- Data items -
════════════════════
Definition set_method (v : string) (s : TransactionSummary) : TransactionSummary :=
  {| ts_transactionId := ts_transactionId s; ts_recordingSessionId := ts_recordingSessionId s;
     ts_sequence := ts_sequence s; ts_protocol := ts_protocol s; ts_method := v;
     ts_host := ts_host s; ts_port := ts_port s; ts_path := ts_path s; ts_query := ts_query s;
     ts_urlDisplay := ts_urlDisplay s; ts_status := ts_status s; ts_statusCode := ts_statusCode s;
     ts_clientAddress := ts_clientAddress s; ts_clientProcessName := ts_clientProcessName s;
     ts_clientProcessId := ts_clientProcessId s; ts_contentType := ts_contentType s;
     ts_timings := ts_timings s; ts_sizes := ts_sizes s; ts_flags := ts_flags s;
     ts_error := ts_error s; ts_notes := ts_notes s; ts_tags := ts_tags s;
     ts_appliedTools := ts_appliedTools s |}.
Definition set_host (v : string) (s : TransactionSummary) : TransactionSummary :=
  {| ts_transactionId := ts_transactionId s; ts_recordingSessionId := ts_recordingSessionId s;
     ts_sequence := ts_sequence s; ts_protocol := ts_protocol s; ts_method := ts_method s;
     ts_host := v; ts_port := ts_port s; ts_path := ts_path s; ts_query := ts_query s;
     ts_urlDisplay := ts_urlDisplay s; ts_status := ts_status s; ts_statusCode := ts_statusCode s;
     ts_clientAddress := ts_clientAddress s; ts_clientProcessName := ts_clientProcessName s;
     ts_clientProcessId := ts_clientProcessId s; ts_contentType := ts_contentType s;
     ts_timings := ts_timings s; ts_sizes := ts_sizes s; ts_flags := ts_flags s;
     ts_error := ts_error s; ts_notes := ts_notes s; ts_tags := ts_tags s;
     ts_appliedTools := ts_appliedTools s |}.
Definition set_port (v : Z) (s : TransactionSummary) : TransactionSummary :=
  {| ts_transactionId := ts_transactionId s; ts_recordingSessionId := ts_recordingSessionId s;
     ts_sequence := ts_sequence s; ts_protocol := ts_protocol s; ts_method := ts_method s;
     ts_host := ts_host s; ts_port := v; ts_path := ts_path s; ts_query := ts_query s;
     ts_urlDisplay := ts_urlDisplay s; ts_status := ts_status s; ts_statusCode := ts_statusCode s;
     ts_clientAddress := ts_clientAddress s; ts_clientProcessName := ts_clientProcessName s;
     ts_clientProcessId := ts_clientProcessId s; ts_contentType := ts_contentType s;
     ts_timings := ts_timings s; ts_sizes := ts_sizes s; ts_flags := ts_flags s;
     ts_error := ts_error s; ts_notes := ts_notes s; ts_tags := ts_tags s;
     ts_appliedTools := ts_appliedTools s |}.
Definition set_path (v : string) (s : TransactionSummary) : TransactionSummary :=
  {| ts_transactionId := ts_transactionId s; ts_recordingSessionId := ts_recordingSessionId s;
     ts_sequence := ts_sequence s; ts_protocol := ts_protocol s; ts_method := ts_method s;
     ts_host := ts_host s; ts_port := ts_port s; ts_path := v; ts_query := ts_query s;
     ts_urlDisplay := ts_urlDisplay s; ts_status := ts_status s; ts_statusCode := ts_statusCode s;
     ts_clientAddress := ts_clientAddress s; ts_clientProcessName := ts_clientProcessName s;
     ts_clientProcessId := ts_clientProcessId s; ts_contentType := ts_contentType s;
     ts_timings := ts_timings s; ts_sizes := ts_sizes s; ts_flags := ts_flags s;
     ts_error := ts_error s; ts_notes := ts_notes s; ts_tags := ts_tags s;
     ts_appliedTools := ts_appliedTools s |}.
Definition set_query (v : string) (s : TransactionSummary) : TransactionSummary :=
  {| ts_transactionId := ts_transactionId s; ts_recordingSessionId := ts_recordingSessionId s;
     ts_sequence := ts_sequence s; ts_protocol := ts_protocol s; ts_method := ts_method s;
     ts_host := ts_host s; ts_port := ts_port s; ts_path := ts_path s; ts_query := v;
     ts_urlDisplay := ts_urlDisplay s; ts_status := ts_status s; ts_statusCode := ts_statusCode s;
     ts_clientAddress := ts_clientAddress s; ts_clientProcessName := ts_clientProcessName s;
     ts_clientProcessId := ts_clientProcessId s; ts_contentType := ts_contentType s;
     ts_timings := ts_timings s; ts_sizes := ts_sizes s; ts_flags := ts_flags s;
     ts_error := ts_error s; ts_notes := ts_notes s; ts_tags := ts_tags s;
     ts_appliedTools := ts_appliedTools s |}.
Definition set_urlDisplay (v : string) (s : TransactionSummary) : TransactionSummary :=
  {| ts_transactionId := ts_transactionId s; ts_recordingSessionId := ts_recordingSessionId s;
     ts_sequence := ts_sequence s; ts_protocol := ts_protocol s; ts_method := ts_method s;
     ts_host := ts_host s; ts_port := ts_port s; ts_path := ts_path s; ts_query := ts_query s;
     ts_urlDisplay := v; ts_status := ts_status s; ts_statusCode := ts_statusCode s;
     ts_clientAddress := ts_clientAddress s; ts_clientProcessName := ts_clientProcessName s;
     ts_clientProcessId := ts_clientProcessId s; ts_contentType := ts_contentType s;
     ts_timings := ts_timings s; ts_sizes := ts_sizes s; ts_flags := ts_flags s;
     ts_error := ts_error s; ts_notes := ts_notes s; ts_tags := ts_tags s;
     ts_appliedTools := ts_appliedTools s |}.
Definition set_status (v : TransactionStatus) (s : TransactionSummary) : TransactionSummary :=
  {| ts_transactionId := ts_transactionId s; ts_recordingSessionId := ts_recordingSessionId s;
     ts_sequence := ts_sequence s; ts_protocol := ts_protocol s; ts_method := ts_method s;
     ts_host := ts_host s; ts_port := ts_port s; ts_path := ts_path s; ts_query := ts_query s;
     ts_urlDisplay := ts_urlDisplay s; ts_status := v; ts_statusCode := ts_statusCode s;
     ts_clientAddress := ts_clientAddress s; ts_clientProcessName := ts_clientProcessName s;
     ts_clientProcessId := ts_clientProcessId s; ts_contentType := ts_contentType s;
     ts_timings := ts_timings s; ts_sizes := ts_sizes s; ts_flags := ts_flags s;
     ts_error := ts_error s; ts_notes := ts_notes s; ts_tags := ts_tags s;
     ts_appliedTools := ts_appliedTools s |}.
Definition set_statusCode (v : option Z) (s : TransactionSummary) : TransactionSummary :=
  {| ts_transactionId := ts_transactionId s; ts_recordingSessionId := ts_recordingSessionId s;
     ts_sequence := ts_sequence s; ts_protocol := ts_protocol s; ts_method := ts_method s;
     ts_host := ts_host s; ts_port := ts_port s; ts_path := ts_path s; ts_query := ts_query s;
     ts_urlDisplay := ts_urlDisplay s; ts_status := ts_status s; ts_statusCode := v;
     ts_clientAddress := ts_clientAddress s; ts_clientProcessName := ts_clientProcessName s;
     ts_clientProcessId := ts_clientProcessId s; ts_contentType := ts_contentType s;
     ts_timings := ts_timings s; ts_sizes := ts_sizes s; ts_flags := ts_flags s;
     ts_error := ts_error s; ts_notes := ts_notes s; ts_tags := ts_tags s;
     ts_appliedTools := ts_appliedTools s |}.
Definition set_contentType (v : string) (s : TransactionSummary) : TransactionSummary :=
  {| ts_transactionId := ts_transactionId s; ts_recordingSessionId := ts_recordingSessionId s;
     ts_sequence := ts_sequence s; ts_protocol := ts_protocol s; ts_method := ts_method s;
     ts_host := ts_host s; ts_port := ts_port s; ts_path := ts_path s; ts_query := ts_query s;
     ts_urlDisplay := ts_urlDisplay s; ts_status := ts_status s; ts_statusCode := ts_statusCode s;
     ts_clientAddress := ts_clientAddress s; ts_clientProcessName := ts_clientProcessName s;
     ts_clientProcessId := ts_clientProcessId s; ts_contentType := v; ts_timings := ts_timings s;
     ts_sizes := ts_sizes s; ts_flags := ts_flags s; ts_error := ts_error s;
     ts_notes := ts_notes s; ts_tags := ts_tags s; ts_appliedTools := ts_appliedTools s |}.
Definition set_timings (v : TransactionTimings) (s : TransactionSummary) : TransactionSummary :=
  {| ts_transactionId := ts_transactionId s; ts_recordingSessionId := ts_recordingSessionId s;
     ts_sequence := ts_sequence s; ts_protocol := ts_protocol s; ts_method := ts_method s;
     ts_host := ts_host s; ts_port := ts_port s; ts_path := ts_path s; ts_query := ts_query s;
     ts_urlDisplay := ts_urlDisplay s; ts_status := ts_status s; ts_statusCode := ts_statusCode s;
     ts_clientAddress := ts_clientAddress s; ts_clientProcessName := ts_clientProcessName s;
     ts_clientProcessId := ts_clientProcessId s; ts_contentType := ts_contentType s;
     ts_timings := v; ts_sizes := ts_sizes s; ts_flags := ts_flags s; ts_error := ts_error s;
     ts_notes := ts_notes s; ts_tags := ts_tags s; ts_appliedTools := ts_appliedTools s |}.
Definition set_sizes (v : TransactionSizes) (s : TransactionSummary) : TransactionSummary :=
  {| ts_transactionId := ts_transactionId s; ts_recordingSessionId := ts_recordingSessionId s;
     ts_sequence := ts_sequence s; ts_protocol := ts_protocol s; ts_method := ts_method s;
     ts_host := ts_host s; ts_port := ts_port s; ts_path := ts_path s; ts_query := ts_query s;
     ts_urlDisplay := ts_urlDisplay s; ts_status := ts_status s; ts_statusCode := ts_statusCode s;
     ts_clientAddress := ts_clientAddress s; ts_clientProcessName := ts_clientProcessName s;
     ts_clientProcessId := ts_clientProcessId s; ts_contentType := ts_contentType s;
     ts_timings := ts_timings s; ts_sizes := v; ts_flags := ts_flags s; ts_error := ts_error s;
     ts_notes := ts_notes s; ts_tags := ts_tags s; ts_appliedTools := ts_appliedTools s |}.
Definition set_flags (v : TransactionFlags) (s : TransactionSummary) : TransactionSummary :=
  {| ts_transactionId := ts_transactionId s; ts_recordingSessionId := ts_recordingSessionId s;
     ts_sequence := ts_sequence s; ts_protocol := ts_protocol s; ts_method := ts_method s;
     ts_host := ts_host s; ts_port := ts_port s; ts_path := ts_path s; ts_query := ts_query s;
     ts_urlDisplay := ts_urlDisplay s; ts_status := ts_status s; ts_statusCode := ts_statusCode s;
     ts_clientAddress := ts_clientAddress s; ts_clientProcessName := ts_clientProcessName s;
     ts_clientProcessId := ts_clientProcessId s; ts_contentType := ts_contentType s;
     ts_timings := ts_timings s; ts_sizes := ts_sizes s; ts_flags := v; ts_error := ts_error s;
     ts_notes := ts_notes s; ts_tags := ts_tags s; ts_appliedTools := ts_appliedTools s |}.
Definition set_error (v : option TransactionError) (s : TransactionSummary) : TransactionSummary :=
  {| ts_transactionId := ts_transactionId s; ts_recordingSessionId := ts_recordingSessionId s;
     ts_sequence := ts_sequence s; ts_protocol := ts_protocol s; ts_method := ts_method s;
     ts_host := ts_host s; ts_port := ts_port s; ts_path := ts_path s; ts_query := ts_query s;
     ts_urlDisplay := ts_urlDisplay s; ts_status := ts_status s; ts_statusCode := ts_statusCode s;
     ts_clientAddress := ts_clientAddress s; ts_clientProcessName := ts_clientProcessName s;
     ts_clientProcessId := ts_clientProcessId s; ts_contentType := ts_contentType s;
     ts_timings := ts_timings s; ts_sizes := ts_sizes s; ts_flags := ts_flags s; ts_error := v;
     ts_notes := ts_notes s; ts_tags := ts_tags s; ts_appliedTools := ts_appliedTools s |}.
Definition set_notes (v : string) (s : TransactionSummary) : TransactionSummary :=
  {| ts_transactionId := ts_transactionId s; ts_recordingSessionId := ts_recordingSessionId s;
     ts_sequence := ts_sequence s; ts_protocol := ts_protocol s; ts_method := ts_method s;
     ts_host := ts_host s; ts_port := ts_port s; ts_path := ts_path s; ts_query := ts_query s;
     ts_urlDisplay := ts_urlDisplay s; ts_status := ts_status s; ts_statusCode := ts_statusCode s;
     ts_clientAddress := ts_clientAddress s; ts_clientProcessName := ts_clientProcessName s;
     ts_clientProcessId := ts_clientProcessId s; ts_contentType := ts_contentType s;
     ts_timings := ts_timings s; ts_sizes := ts_sizes s; ts_flags := ts_flags s;
     ts_error := ts_error s; ts_notes := v; ts_tags := ts_tags s;
     ts_appliedTools := ts_appliedTools s |}.
Definition set_tags (v : vec string) (s : TransactionSummary) : TransactionSummary :=
  {| ts_transactionId := ts_transactionId s; ts_recordingSessionId := ts_recordingSessionId s;
     ts_sequence := ts_sequence s; ts_protocol := ts_protocol s; ts_method := ts_method s;
     ts_host := ts_host s; ts_port := ts_port s; ts_path := ts_path s; ts_query := ts_query s;
     ts_urlDisplay := ts_urlDisplay s; ts_status := ts_status s; ts_statusCode := ts_statusCode s;
     ts_clientAddress := ts_clientAddress s; ts_clientProcessName := ts_clientProcessName s;
     ts_clientProcessId := ts_clientProcessId s; ts_contentType := ts_contentType s;
     ts_timings := ts_timings s; ts_sizes := ts_sizes s; ts_flags := ts_flags s;
     ts_error := ts_error s; ts_notes := ts_notes s; ts_tags := v;
     ts_appliedTools := ts_appliedTools s |}.
Definition set_appliedTools (v : vec string) (s : TransactionSummary) : TransactionSummary :=
  {| ts_transactionId := ts_transactionId s; ts_recordingSessionId := ts_recordingSessionId s;
     ts_sequence := ts_sequence s; ts_protocol := ts_protocol s; ts_method := ts_method s;
     ts_host := ts_host s; ts_port := ts_port s; ts_path := ts_path s; ts_query := ts_query s;
     ts_urlDisplay := ts_urlDisplay s; ts_status := ts_status s; ts_statusCode := ts_statusCode s;
     ts_clientAddress := ts_clientAddress s; ts_clientProcessName := ts_clientProcessName s;
     ts_clientProcessId := ts_clientProcessId s; ts_contentType := ts_contentType s;
     ts_timings := ts_timings s; ts_sizes := ts_sizes s; ts_flags := ts_flags s;
     ts_error := ts_error s; ts_notes := ts_notes s; ts_tags := ts_tags s; ts_appliedTools := v |}.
════════════════════
- What is needed -
Reproduce every line of the entries above, unchanged, from the very first one down to and including the line containing "ts_method := v;".

- Written solution -
Definition set_method (v : string) (s : TransactionSummary) : TransactionSummary :=
  {| ts_transactionId := ts_transactionId s; ts_recordingSessionId := ts_recordingSessionId s;
     ts_sequence := ts_sequence s; ts_protocol := ts_protocol s; ts_method := v;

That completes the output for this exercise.